### [TASK REQUIREMENTS]
Look through the lines below and extract each one that contains "DStruct".

### [MATERIAL PROVIDED]
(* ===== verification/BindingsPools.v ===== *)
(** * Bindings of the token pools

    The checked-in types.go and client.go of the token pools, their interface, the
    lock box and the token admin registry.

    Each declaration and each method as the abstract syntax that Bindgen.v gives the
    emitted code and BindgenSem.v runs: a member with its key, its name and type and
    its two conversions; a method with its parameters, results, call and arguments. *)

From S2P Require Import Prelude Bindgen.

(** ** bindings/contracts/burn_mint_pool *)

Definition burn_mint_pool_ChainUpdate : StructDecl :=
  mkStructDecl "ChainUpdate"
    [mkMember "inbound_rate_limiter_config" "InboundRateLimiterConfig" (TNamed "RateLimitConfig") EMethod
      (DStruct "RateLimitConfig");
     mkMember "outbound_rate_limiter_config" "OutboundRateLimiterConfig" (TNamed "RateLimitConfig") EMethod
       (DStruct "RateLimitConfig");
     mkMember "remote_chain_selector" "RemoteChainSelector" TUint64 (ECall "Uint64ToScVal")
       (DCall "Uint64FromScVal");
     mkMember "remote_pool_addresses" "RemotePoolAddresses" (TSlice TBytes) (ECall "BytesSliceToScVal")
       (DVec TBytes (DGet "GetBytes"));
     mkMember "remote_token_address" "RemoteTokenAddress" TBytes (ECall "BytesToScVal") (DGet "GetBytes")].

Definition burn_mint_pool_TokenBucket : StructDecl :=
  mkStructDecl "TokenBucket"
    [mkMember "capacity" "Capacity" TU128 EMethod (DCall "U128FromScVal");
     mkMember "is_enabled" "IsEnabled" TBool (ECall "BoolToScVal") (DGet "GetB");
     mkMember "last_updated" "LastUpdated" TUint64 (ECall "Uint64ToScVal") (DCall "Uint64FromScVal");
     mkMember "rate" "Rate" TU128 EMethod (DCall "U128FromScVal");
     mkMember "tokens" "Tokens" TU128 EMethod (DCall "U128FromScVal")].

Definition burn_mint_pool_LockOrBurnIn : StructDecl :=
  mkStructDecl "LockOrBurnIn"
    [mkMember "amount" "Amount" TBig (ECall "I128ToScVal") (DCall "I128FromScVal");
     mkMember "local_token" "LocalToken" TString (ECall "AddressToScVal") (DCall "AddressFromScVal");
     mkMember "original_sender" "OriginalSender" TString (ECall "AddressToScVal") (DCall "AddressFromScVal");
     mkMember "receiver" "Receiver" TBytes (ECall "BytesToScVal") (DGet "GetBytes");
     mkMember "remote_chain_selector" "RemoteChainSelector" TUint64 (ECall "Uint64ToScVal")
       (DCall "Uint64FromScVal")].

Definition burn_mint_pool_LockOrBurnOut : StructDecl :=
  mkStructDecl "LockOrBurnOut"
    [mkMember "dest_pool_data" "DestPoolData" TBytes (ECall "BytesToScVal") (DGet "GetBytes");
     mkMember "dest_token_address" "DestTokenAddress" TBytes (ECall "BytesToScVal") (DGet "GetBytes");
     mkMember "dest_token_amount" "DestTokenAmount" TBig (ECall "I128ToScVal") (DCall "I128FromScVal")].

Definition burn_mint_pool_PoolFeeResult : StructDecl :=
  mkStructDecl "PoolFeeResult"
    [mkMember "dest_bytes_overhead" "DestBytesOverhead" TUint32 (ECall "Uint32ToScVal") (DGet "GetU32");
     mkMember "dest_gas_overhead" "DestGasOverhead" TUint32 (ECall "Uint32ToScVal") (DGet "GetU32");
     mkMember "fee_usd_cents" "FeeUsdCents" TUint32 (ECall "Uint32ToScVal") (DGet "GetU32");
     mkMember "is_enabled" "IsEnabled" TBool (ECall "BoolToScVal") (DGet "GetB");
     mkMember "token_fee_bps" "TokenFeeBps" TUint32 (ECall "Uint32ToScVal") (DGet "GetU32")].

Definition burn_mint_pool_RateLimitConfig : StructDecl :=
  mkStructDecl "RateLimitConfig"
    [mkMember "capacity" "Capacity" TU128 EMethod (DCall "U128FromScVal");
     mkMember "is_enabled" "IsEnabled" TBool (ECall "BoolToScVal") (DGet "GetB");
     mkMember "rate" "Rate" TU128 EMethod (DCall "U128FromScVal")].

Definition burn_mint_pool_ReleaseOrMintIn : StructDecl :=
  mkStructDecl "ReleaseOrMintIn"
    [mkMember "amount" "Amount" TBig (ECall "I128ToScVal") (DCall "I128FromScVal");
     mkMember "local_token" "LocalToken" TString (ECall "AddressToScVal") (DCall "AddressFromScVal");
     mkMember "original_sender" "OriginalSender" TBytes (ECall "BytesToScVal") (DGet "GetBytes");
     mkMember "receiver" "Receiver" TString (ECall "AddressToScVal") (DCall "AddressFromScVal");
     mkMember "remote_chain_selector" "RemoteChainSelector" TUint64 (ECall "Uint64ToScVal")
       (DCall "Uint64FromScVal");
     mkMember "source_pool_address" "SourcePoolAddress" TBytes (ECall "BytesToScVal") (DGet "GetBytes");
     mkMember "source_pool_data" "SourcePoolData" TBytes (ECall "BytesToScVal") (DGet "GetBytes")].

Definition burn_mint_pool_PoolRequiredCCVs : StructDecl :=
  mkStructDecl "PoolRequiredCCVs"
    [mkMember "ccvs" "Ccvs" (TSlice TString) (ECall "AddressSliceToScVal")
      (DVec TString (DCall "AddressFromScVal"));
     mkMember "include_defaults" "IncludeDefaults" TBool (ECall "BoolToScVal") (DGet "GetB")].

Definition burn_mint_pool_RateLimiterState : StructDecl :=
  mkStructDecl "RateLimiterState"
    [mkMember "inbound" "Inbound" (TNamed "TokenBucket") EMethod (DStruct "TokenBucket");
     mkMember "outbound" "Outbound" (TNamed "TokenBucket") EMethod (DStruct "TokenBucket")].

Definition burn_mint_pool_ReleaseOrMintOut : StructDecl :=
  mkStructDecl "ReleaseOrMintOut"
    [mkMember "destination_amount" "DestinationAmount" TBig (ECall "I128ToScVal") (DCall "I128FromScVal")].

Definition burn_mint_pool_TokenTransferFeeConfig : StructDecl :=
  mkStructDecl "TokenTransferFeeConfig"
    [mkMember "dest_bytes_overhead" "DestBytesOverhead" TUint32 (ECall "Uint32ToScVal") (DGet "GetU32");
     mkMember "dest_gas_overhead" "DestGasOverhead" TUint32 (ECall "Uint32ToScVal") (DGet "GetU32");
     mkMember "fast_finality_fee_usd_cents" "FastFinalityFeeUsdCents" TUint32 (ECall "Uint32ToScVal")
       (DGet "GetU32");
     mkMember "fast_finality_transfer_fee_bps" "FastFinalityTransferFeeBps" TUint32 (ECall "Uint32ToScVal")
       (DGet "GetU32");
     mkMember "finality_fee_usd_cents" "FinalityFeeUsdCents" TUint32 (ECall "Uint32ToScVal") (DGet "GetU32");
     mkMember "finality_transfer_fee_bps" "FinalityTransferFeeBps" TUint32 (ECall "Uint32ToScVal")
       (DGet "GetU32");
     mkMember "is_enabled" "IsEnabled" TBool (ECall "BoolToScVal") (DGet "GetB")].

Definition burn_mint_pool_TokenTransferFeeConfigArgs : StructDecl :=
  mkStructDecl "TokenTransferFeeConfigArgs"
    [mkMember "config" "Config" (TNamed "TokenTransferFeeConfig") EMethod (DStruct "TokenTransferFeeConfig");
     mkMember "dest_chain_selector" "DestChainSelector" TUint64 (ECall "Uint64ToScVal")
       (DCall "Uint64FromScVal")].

### [RESULT FOR THIS EXERCISE]
      (DStruct "RateLimitConfig");
       (DStruct "RateLimitConfig");
    [mkMember "inbound" "Inbound" (TNamed "TokenBucket") EMethod (DStruct "TokenBucket");
     mkMember "outbound" "Outbound" (TNamed "TokenBucket") EMethod (DStruct "TokenBucket")].
    [mkMember "config" "Config" (TNamed "TokenTransferFeeConfig") EMethod (DStruct "TokenTransferFeeConfig");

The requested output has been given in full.